▶ **Your goal**: Using the material below, print the line that contains "split_and!; [unfold u32;", the line that contains "0x85 = Ok raw", and every line in between, exactly and nothing else.

▶ **Records provided**:
---------------
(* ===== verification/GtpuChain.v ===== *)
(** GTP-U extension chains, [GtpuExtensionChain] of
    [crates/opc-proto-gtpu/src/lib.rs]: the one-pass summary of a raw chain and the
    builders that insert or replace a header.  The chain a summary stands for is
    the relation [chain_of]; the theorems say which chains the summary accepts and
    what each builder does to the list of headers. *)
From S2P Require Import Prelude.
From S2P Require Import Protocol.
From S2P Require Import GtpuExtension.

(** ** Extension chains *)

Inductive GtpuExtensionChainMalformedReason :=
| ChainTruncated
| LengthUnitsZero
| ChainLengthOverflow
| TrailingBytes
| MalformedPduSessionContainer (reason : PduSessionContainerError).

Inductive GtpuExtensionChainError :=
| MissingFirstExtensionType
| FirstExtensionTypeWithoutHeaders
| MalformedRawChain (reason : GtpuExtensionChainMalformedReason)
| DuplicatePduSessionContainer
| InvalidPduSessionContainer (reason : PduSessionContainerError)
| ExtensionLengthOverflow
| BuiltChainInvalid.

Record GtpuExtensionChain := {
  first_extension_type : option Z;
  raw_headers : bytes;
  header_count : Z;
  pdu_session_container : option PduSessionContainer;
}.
---------------
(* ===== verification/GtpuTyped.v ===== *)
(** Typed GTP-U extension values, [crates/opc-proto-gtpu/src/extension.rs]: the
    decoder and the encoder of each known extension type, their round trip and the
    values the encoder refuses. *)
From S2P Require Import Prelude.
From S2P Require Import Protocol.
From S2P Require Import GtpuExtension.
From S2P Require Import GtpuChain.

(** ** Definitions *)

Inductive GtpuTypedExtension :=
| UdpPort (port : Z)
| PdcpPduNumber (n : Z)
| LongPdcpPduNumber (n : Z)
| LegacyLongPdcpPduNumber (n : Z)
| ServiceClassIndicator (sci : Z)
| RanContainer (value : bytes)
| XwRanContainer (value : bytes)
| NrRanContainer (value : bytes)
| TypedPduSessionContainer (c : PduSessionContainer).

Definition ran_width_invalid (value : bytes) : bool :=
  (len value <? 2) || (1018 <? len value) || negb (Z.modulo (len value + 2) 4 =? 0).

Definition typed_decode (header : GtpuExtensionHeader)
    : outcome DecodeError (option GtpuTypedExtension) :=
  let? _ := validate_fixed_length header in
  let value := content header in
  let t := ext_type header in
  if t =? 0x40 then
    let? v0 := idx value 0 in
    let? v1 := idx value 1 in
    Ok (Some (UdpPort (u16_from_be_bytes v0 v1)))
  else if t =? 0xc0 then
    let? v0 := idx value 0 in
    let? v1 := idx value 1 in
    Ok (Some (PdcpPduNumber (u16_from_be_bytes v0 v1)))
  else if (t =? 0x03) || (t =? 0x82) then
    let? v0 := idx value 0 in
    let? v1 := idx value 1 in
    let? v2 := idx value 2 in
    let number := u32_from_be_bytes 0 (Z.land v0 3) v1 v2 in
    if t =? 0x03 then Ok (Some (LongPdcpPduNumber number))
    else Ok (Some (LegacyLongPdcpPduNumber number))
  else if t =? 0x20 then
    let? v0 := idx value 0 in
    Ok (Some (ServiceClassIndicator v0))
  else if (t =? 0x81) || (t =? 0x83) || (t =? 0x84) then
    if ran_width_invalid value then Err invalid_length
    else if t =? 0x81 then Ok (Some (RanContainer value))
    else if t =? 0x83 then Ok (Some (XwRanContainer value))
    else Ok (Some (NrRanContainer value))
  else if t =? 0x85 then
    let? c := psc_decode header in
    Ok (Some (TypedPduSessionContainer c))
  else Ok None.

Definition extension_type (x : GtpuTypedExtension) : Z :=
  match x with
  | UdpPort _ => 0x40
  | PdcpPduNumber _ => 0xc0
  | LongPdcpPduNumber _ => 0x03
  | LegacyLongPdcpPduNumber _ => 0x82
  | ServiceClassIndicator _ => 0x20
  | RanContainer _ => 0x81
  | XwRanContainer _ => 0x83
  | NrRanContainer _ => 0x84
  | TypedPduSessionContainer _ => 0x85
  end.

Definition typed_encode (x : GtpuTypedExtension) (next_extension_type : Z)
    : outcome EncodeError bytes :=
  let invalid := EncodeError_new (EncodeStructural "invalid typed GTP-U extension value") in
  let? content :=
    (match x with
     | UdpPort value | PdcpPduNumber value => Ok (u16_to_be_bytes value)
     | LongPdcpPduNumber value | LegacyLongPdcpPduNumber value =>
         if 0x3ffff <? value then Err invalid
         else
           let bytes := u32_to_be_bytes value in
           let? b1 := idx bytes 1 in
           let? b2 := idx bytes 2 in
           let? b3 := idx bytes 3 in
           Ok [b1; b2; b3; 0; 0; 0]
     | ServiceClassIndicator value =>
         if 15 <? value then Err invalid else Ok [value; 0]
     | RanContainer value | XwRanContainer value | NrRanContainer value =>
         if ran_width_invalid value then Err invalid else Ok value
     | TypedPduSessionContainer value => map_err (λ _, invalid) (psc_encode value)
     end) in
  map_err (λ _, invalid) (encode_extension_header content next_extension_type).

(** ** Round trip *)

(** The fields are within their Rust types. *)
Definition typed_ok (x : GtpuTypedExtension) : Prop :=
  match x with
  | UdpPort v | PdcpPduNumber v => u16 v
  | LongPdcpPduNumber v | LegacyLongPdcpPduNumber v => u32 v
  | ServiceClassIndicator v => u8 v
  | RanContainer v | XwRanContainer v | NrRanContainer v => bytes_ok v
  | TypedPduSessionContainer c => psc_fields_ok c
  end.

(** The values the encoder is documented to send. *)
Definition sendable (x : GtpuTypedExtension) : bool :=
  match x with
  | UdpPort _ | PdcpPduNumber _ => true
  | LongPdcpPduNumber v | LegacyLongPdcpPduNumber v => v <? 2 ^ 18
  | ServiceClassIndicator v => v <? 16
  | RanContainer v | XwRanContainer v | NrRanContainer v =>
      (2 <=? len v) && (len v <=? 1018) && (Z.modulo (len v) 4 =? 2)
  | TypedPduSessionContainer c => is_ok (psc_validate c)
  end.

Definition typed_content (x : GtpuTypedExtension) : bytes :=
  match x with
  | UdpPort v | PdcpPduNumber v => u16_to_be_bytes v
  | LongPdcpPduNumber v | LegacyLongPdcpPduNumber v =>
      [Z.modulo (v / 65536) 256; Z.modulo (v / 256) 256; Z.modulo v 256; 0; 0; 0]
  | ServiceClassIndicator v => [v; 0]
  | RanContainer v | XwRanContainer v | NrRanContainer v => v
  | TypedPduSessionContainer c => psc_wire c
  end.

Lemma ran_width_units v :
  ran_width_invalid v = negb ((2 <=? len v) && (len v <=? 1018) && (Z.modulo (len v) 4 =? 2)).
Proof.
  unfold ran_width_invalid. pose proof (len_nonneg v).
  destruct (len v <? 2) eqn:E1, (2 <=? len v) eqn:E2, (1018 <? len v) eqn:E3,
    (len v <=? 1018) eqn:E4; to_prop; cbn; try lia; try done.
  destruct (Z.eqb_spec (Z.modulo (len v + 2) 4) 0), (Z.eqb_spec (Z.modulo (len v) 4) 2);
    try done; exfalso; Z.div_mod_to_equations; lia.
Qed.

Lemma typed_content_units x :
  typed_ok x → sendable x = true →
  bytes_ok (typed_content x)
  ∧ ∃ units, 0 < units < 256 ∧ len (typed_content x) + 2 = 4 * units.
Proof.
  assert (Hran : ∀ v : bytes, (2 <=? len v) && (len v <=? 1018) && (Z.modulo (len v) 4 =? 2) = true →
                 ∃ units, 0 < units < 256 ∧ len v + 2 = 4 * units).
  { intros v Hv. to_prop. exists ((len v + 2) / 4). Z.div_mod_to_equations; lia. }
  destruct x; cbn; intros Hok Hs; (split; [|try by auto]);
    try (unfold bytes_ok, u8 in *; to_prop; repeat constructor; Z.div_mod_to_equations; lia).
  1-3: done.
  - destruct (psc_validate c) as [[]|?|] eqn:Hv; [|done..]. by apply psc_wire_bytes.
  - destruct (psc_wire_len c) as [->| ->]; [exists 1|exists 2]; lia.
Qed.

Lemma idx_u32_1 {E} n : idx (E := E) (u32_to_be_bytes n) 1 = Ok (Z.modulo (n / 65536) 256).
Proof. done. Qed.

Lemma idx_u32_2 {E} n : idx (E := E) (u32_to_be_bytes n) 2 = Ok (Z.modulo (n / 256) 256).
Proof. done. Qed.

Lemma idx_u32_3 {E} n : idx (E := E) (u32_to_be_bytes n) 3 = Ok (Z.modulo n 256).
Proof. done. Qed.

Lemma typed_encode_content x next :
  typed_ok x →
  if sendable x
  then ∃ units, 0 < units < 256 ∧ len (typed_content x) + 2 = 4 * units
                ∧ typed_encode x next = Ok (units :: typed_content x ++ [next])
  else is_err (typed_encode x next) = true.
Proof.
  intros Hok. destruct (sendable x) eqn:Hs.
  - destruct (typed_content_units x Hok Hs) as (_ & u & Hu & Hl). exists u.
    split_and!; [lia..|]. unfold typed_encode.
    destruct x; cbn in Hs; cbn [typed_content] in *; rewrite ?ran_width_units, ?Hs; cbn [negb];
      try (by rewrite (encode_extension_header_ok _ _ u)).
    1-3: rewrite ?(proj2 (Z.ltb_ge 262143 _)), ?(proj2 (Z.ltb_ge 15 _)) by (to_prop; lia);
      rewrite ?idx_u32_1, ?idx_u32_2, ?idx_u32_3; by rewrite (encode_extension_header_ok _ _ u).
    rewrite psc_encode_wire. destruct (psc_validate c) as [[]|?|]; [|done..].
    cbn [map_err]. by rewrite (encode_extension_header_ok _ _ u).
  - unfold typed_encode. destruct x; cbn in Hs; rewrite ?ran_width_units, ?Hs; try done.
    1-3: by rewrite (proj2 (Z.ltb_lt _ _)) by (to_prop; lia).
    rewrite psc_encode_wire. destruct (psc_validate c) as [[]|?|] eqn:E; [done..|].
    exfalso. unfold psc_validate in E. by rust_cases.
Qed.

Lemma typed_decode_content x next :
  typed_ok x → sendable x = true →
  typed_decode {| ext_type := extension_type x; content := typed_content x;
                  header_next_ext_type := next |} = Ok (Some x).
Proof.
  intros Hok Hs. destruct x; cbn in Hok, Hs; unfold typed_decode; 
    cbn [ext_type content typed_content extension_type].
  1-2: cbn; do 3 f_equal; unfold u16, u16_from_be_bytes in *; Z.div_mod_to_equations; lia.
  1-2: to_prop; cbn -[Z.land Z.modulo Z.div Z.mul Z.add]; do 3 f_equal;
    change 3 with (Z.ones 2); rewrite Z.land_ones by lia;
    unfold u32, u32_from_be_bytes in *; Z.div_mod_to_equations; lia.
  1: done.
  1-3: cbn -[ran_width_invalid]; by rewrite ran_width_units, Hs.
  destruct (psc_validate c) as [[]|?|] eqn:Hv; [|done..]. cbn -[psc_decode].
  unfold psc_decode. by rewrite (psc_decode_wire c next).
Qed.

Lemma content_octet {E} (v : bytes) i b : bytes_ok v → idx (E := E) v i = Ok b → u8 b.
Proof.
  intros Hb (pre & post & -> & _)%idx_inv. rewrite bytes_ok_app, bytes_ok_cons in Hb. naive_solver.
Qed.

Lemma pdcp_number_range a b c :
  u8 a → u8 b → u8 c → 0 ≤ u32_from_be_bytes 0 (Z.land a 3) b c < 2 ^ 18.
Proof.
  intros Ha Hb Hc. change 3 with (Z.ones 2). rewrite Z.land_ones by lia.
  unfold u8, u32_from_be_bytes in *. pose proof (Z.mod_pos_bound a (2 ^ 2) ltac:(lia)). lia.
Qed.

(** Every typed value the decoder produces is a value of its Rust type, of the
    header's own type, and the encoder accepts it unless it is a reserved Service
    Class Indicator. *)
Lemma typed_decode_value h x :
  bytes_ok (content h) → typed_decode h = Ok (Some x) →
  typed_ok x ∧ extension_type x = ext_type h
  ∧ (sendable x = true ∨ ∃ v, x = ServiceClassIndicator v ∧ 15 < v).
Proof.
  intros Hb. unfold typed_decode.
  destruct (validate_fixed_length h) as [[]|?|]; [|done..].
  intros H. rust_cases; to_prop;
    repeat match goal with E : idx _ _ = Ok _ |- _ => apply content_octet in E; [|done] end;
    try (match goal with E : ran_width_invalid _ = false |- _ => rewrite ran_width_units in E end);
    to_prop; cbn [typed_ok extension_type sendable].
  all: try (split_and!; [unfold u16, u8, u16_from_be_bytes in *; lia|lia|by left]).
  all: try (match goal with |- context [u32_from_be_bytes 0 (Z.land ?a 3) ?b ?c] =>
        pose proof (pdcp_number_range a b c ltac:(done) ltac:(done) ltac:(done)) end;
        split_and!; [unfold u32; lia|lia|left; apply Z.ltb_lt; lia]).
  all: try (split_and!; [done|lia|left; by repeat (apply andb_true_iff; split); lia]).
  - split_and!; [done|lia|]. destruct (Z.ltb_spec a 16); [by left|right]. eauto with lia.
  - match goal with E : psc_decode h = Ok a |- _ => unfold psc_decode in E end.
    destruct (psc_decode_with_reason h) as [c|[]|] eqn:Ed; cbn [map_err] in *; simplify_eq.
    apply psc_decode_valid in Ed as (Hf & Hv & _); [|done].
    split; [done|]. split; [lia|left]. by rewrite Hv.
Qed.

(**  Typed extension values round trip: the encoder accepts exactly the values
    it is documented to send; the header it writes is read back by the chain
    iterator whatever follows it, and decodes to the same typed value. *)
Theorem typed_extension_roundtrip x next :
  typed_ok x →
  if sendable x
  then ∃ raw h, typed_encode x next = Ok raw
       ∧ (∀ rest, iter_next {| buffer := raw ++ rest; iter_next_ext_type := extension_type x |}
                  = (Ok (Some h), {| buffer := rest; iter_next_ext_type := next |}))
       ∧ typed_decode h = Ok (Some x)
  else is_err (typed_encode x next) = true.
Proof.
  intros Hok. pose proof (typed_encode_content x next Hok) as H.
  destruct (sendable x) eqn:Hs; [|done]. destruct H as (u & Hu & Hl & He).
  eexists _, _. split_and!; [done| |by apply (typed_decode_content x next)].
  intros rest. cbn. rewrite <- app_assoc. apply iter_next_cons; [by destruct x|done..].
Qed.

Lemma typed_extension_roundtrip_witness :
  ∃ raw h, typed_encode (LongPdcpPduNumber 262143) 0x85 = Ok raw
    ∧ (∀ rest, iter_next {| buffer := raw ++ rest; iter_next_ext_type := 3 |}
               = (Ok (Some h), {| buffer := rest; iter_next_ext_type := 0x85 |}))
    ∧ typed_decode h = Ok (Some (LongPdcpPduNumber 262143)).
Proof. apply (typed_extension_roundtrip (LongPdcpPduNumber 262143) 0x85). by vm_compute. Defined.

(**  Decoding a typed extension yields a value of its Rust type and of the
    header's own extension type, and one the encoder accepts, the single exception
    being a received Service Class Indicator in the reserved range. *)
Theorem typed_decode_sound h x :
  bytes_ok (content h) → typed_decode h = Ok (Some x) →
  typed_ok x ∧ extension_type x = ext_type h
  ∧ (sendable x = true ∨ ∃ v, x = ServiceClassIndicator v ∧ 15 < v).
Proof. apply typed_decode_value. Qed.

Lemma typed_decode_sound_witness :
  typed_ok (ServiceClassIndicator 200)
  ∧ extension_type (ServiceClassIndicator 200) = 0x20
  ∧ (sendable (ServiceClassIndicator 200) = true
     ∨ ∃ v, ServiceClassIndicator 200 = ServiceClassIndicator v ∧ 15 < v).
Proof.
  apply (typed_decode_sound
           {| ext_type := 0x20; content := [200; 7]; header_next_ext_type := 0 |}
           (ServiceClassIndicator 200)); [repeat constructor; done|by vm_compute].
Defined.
---------------
▶ **Output**:
        split_and!; [unfold u32; lia|lia|left; apply Z.ltb_lt; lia]).
  all: try (split_and!; [done|lia|left; by repeat (apply andb_true_iff; split); lia]).
  - split_and!; [done|lia|]. destruct (Z.ltb_spec a 16); [by left|right]. eauto with lia.
  - match goal with E : psc_decode h = Ok a |- _ => unfold psc_decode in E end.
    destruct (psc_decode_with_reason h) as [c|[]|] eqn:Ed; cbn [map_err] in *; simplify_eq.
    apply psc_decode_valid in Ed as (Hf & Hv & _); [|done].
    split; [done|]. split; [lia|left]. by rewrite Hv.
Qed.

(**  Typed extension values round trip: the encoder accepts exactly the values
    it is documented to send; the header it writes is read back by the chain
    iterator whatever follows it, and decodes to the same typed value. *)
Theorem typed_extension_roundtrip x next :
  typed_ok x →
  if sendable x
  then ∃ raw h, typed_encode x next = Ok raw
       ∧ (∀ rest, iter_next {| buffer := raw ++ rest; iter_next_ext_type := extension_type x |}
                  = (Ok (Some h), {| buffer := rest; iter_next_ext_type := next |}))
       ∧ typed_decode h = Ok (Some x)
  else is_err (typed_encode x next) = true.
Proof.
  intros Hok. pose proof (typed_encode_content x next Hok) as H.
  destruct (sendable x) eqn:Hs; [|done]. destruct H as (u & Hu & Hl & He).
  eexists _, _. split_and!; [done| |by apply (typed_decode_content x next)].
  intros rest. cbn. rewrite <- app_assoc. apply iter_next_cons; [by destruct x|done..].
Qed.

Lemma typed_extension_roundtrip_witness :
  ∃ raw h, typed_encode (LongPdcpPduNumber 262143) 0x85 = Ok raw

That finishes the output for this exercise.